We have attempted to determine whether the administration of thyrotropin would have any different functional or histological effects on Graves' tissue as opposed to human normal thyroid tissue in an in vivo situation (i.e., after xenograft into nude athymic mice). A dosage of 0.03 units per mouse of bovine thyroid-stimulating hormone (b-TSH) was injected intraperitoneally daily for 6 consecutive weeks into xenografted mice. The parameters measured included the free T4 index and thyroid autoantibodies during the course of b-TSH injections. Tritiated (3H)-thymidine incorporation into thyroid epithelial cells (TECs) and TEC HLA-DR expression were measured in the thyroid tissue at the time of human surgery and at sacrifice; in addition, light-microscopical observations were made at those times. Although there was a decline in free T4 index values during the course of the study, there was light-microscopical evidence suggestive of hyperplasia in both types of xenografted thyroid tissue. The TSH appeared to result in thyrocyte down-regulation, possibly of receptor or postreceptor origin.
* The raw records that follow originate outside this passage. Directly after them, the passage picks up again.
(* ===== verification/SortedVec.v ===== *)
(** A [Vec<(K, V)>] kept sorted by key and searched with
    [binary_search_by_key]: the representation of [Balances] and [Rates].
    The client's key type promises a total order ([KeyOrder]); this file
    promises back the lookup and update laws of a map. *)

From S2P Require Import Prelude Slices.

(** What [Ord] on a key type promises. *)
Class KeyOrder (K : Type) := {
  kcmp : K → K → comparison;
  kcmp_eq : ∀ x y, kcmp x y = Eq ↔ x = y;
  kcmp_sym : ∀ x y, kcmp y x = CompOpp (kcmp x y);
  kcmp_trans : ∀ x y z, kcmp x y = Lt → kcmp y z = Lt → kcmp x z = Lt;
}.

Lemma kcmp_refl `{KeyOrder K} x : kcmp x x = Eq.
Proof. by apply kcmp_eq. Qed.

#[export] Program Instance Z_key : KeyOrder Z := { kcmp := Z.compare }.
Next Obligation. intros. apply Z.compare_eq_iff. Qed.
Next Obligation. intros. apply Z.compare_antisym. Qed.
Next Obligation. intros x y z. rewrite !Z.compare_lt_iff. lia. Qed.

(** Pairs compare lexicographically, as a derived [Ord] does. *)
Definition pair_cmp {K L} `{KeyOrder K, KeyOrder L} (a b : K * L) : comparison :=
  match kcmp a.1 b.1 with Eq => kcmp a.2 b.2 | c => c end.

#[export] Program Instance pair_key `{KeyOrder K, KeyOrder L} : KeyOrder (K * L) :=
  { kcmp := pair_cmp }.
Next Obligation.
  intros K ? L ? [a1 a2] [b1 b2]. unfold pair_cmp; simpl.
  destruct (kcmp a1 b1) eqn:E; rewrite ?kcmp_eq in *; split; try congruence.
  all: intros [= -> ->]; rewrite kcmp_refl in E; congruence.
Qed.
Next Obligation.
  intros K ? L ? [a1 a2] [b1 b2]. unfold pair_cmp; simpl.
  rewrite (kcmp_sym a1 b1). destruct (kcmp a1 b1) eqn:E; simpl; [apply kcmp_sym|done|done].
Qed.
Next Obligation.
  intros K ? L ? [a1 a2] [b1 b2] [c1 c2]. unfold pair_cmp; simpl.
  destruct (kcmp a1 b1) eqn:E1, (kcmp b1 c1) eqn:E2; rewrite ?kcmp_eq in *; subst; try done.
  - rewrite kcmp_refl. apply kcmp_trans.
  - by rewrite E2.
  - by rewrite E1.
  - by rewrite (kcmp_trans _ _ _ E1 E2).
Qed.

(** Byte arrays compare lexicographically; the arrays here have one length. *)
Fixpoint list_cmp (a b : list Z) : comparison :=
  match a, b with
  | [], [] => Eq
  | [], _ => Lt
  | _, [] => Gt
  | x :: a, y :: b => match x ?= y with Eq => list_cmp a b | c => c end
  end.

#[export] Program Instance list_key : KeyOrder (list Z) := { kcmp := list_cmp }.
Next Obligation.
  induction x as [|x a IH]; intros [|y b]; simpl; try (split; congruence).
  destruct (Z.compare_spec x y) as [->| |]; [|split; [done|intros [= -> ->]; lia]..].
  rewrite IH. split; congruence.
Qed.
Next Obligation.
  induction x as [|x a IH]; intros [|y b]; simpl; try done.
  rewrite (Z.compare_antisym x y). destruct (x ?= y); simpl; [apply IH|done|done].
Qed.
Next Obligation.
  induction x as [|x a IH]; intros [|y b] [|z c]; simpl; try done.
  destruct (Z.compare_spec x y) as [->| |]; destruct (Z.compare_spec y z) as [->| |]; try done.
  - rewrite ?Z.compare_refl. apply IH.
  - by rewrite ?(proj2 (Z.compare_lt_iff _ _)) by lia.
  - by rewrite ?(proj2 (Z.compare_lt_iff _ _)) by lia.
Qed.

Section sorted_vec.
Context {K V : Type} `{!KeyOrder K}.
Implicit Types (l : list (K * V)) (k : K).

(** [v.binary_search_by_key(&k, |(c, _)| *c)]. *)
Definition search k l : result nat nat := binary_search_by (λ e, kcmp e.1 k) l.

Definition sv_get k l : option V :=
  match search k l with Ok i => snd <$> l !! i | Err _ => None end.

(** Update the entry the search found, or insert one where it belongs. *)
Definition sv_upsert k (found : V → V) (fresh : V) l : list (K * V) :=
  match search k l with
  | Ok i => match l !! i with Some e => <[i := (e.1, found e.2)]> l | None => l end
  | Err i => vec_insert i (k, fresh) l
  end.

Definition key_lt (a b : K * V) : Prop := kcmp a.1 b.1 = Lt.
Definition sv_ok l : Prop := StronglySorted key_lt l.

(** A sorted vector splits around any key. *)
Lemma sv_split k l : sv_ok l →
  ∃ l1 m l2, l = l1 ++ option_list m ++ l2 ∧
    ordered_by (λ e, kcmp e.1 k) l1 m l2 ∧ (∀ e, m = Some e → e.1 = k).
Proof.
  induction 1 as [|e l Hs (l1 & m & l2 & -> & [H1 H2 H3] & Hm) HF].
  { exists [], None, []. repeat split; try constructor; done. }
  destruct (kcmp e.1 k) eqn:E.
  - apply kcmp_eq in E as <-. exists [], (Some e), (l1 ++ option_list m ++ l2).
    split_and!; [done| |naive_solver]. split; [done|intros ? [= <-]; apply kcmp_refl|].
    eapply Forall_impl; [apply HF|]. intros y Hy. unfold key_lt in Hy. by rewrite kcmp_sym, Hy.
  - exists (e :: l1), m, l2. split_and!; [done| |done]. split; auto.
  - exists [], None, (e :: l1 ++ option_list m ++ l2). split_and!; [done| |done].
    split; [constructor|done|]. constructor; [done|].
    eapply Forall_impl; [apply HF|]. intros y Hy. unfold key_lt in Hy.
    rewrite kcmp_sym. rewrite kcmp_sym in E. destruct (kcmp k e.1) eqn:E'; try done.
    by rewrite (kcmp_trans _ _ _ E' Hy).
Qed.

Lemma search_split k l1 m l2 :
  ordered_by (λ e : K * V, kcmp e.1 k) l1 m l2 →
  search k (l1 ++ option_list m ++ l2) =
    match m with Some _ => Ok (length l1) | None => Err (length l1) end.
Proof. apply binary_search_by_spec. Qed.

Lemma sv_get_split k l1 m l2 :
  ordered_by (λ e : K * V, kcmp e.1 k) l1 m l2 →
  sv_get k (l1 ++ option_list m ++ l2) = snd <$> m.
Proof.
  intros H. unfold sv_get. rewrite search_split by done. destruct m; [|done]. simpl.
  by rewrite list_lookup_middle.
Qed.

(** Membership and lookup agree. *)
Lemma sv_get_elem k v l : sv_ok l → sv_get k l = Some v ↔ (k, v) ∈ l.
Proof.
  intros Hok. destruct (sv_split k l Hok) as (l1 & m & l2 & -> & Hob & Hm).
  rewrite sv_get_split by done. rewrite !elem_of_app. split.
  - intros ([k' v'] & Hk & ->)%fmap_Some. rewrite Hk in *. specialize (Hm _ eq_refl). simpl in *.
    subst. right; left. by apply list_elem_of_singleton.
  - destruct Hob as [H1 H2 H3]. rewrite !Forall_forall in H1, H3.
    intros [Hin|[Hin|Hin]].
    + apply H1 in Hin. simpl in Hin. by rewrite kcmp_refl in Hin.
    + destruct m; [|by apply not_elem_of_nil in Hin]. by apply list_elem_of_singleton in Hin as <-.
    + apply H3 in Hin. simpl in Hin. by rewrite kcmp_refl in Hin.
Qed.

Lemma sv_upsert_split k f v l1 m l2 :
  ordered_by (λ e : K * V, kcmp e.1 k) l1 m l2 → (∀ e, m = Some e → e.1 = k) →
  sv_upsert k f v (l1 ++ option_list m ++ l2) =
    l1 ++ [(k, match m with Some e => f e.2 | None => v end)] ++ l2.
Proof.
  intros Hob Hm. unfold sv_upsert. rewrite search_split by done. destruct m as [e|]; simpl.
  - rewrite list_lookup_middle by done. rewrite <-(Hm e eq_refl).
    by rewrite insert_app_r_alt, Nat.sub_diag by done.
  - by rewrite vec_insert_app.
Qed.

Lemma sv_upsert_ok k f v l : sv_ok l → sv_ok (sv_upsert k f v l).
Proof.
  intros Hok. destruct (sv_split k l Hok) as (l1 & m & l2 & -> & Hob & Hm).
  rewrite sv_upsert_split by done. unfold sv_ok in *.
  apply StronglySorted_app in Hok as (S1 & S2 & S12).
  apply StronglySorted_app in S2 as (_ & S2 & Sm).
  destruct Hob as [H1 H2 H3]. rewrite Forall_forall in H1, H3.
  apply StronglySorted_app. split_and!; [done| |].
  - simpl. constructor; [done|]. apply Forall_forall. intros e He. unfold key_lt. simpl.
    apply H3 in He. by rewrite kcmp_sym, He.
  - intros x y Hx [->%list_elem_of_singleton|Hy]%elem_of_app; [by apply H1|].
    apply S12; [done|]. apply elem_of_app; by right.
Qed.

Lemma sv_get_upsert k k' f v l : sv_ok l →
  sv_get k' (sv_upsert k f v l) =
    if decide (kcmp k' k = Eq) then Some (match sv_get k l with Some x => f x | None => v end)
    else sv_get k' l.
Proof.
  intros Hok. apply option_eq. intros x.
  rewrite sv_get_elem by (by apply sv_upsert_ok).
  destruct (sv_split k l Hok) as (l1 & m & l2 & -> & Hob & Hm).
  rewrite sv_upsert_split, sv_get_split by done. destruct (decide _) as [->%kcmp_eq|Hne].
  - rewrite !elem_of_app, list_elem_of_singleton. destruct Hob as [H1 H2 H3].
    rewrite Forall_forall in H1, H3. split.
    + intros [Hin|[[= ->]|Hin]].
      * apply H1 in Hin. simpl in Hin. by rewrite kcmp_refl in Hin.
      * by destruct m.
      * apply H3 in Hin. simpl in Hin. by rewrite kcmp_refl in Hin.
    + intros [= <-]. right; left. by destruct m.
  - rewrite sv_get_elem by done. rewrite !elem_of_app, list_elem_of_singleton.
    assert (∀ y, (k', y) ∉ option_list m ∧ (k', x) ≠ (k, y)) as Hx.
    { intros y. split.
      - destruct m as [e|]; simpl; [|apply not_elem_of_nil].
        intros Hin%list_elem_of_singleton. subst. specialize (Hm _ eq_refl). simpl in Hm.
        subst. by rewrite kcmp_refl in Hne.
      - intros [= -> _]. by rewrite kcmp_refl in Hne. }
    destruct (Hx x) as [Hx1 _].
    destruct (Hx (match m with Some e => f e.2 | None => v end)) as [_ Hx2]. tauto.
Qed.
End sorted_vec.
The administration of the b-TSH seemed to induce TEC HLA-DR expression in this study. Because these results differ from the effects of TSH on TEC in vitro with respect to TEC HLA-DR expression, it may be postulated that there are other factors liberated in vivo in the nude mice that interact with the TEC and TSH and initiate the TEC HLA-DR expression. We conclude that there are no significant differences between the responses of Graves' tissue and the normal human thyroid tissue in these studies.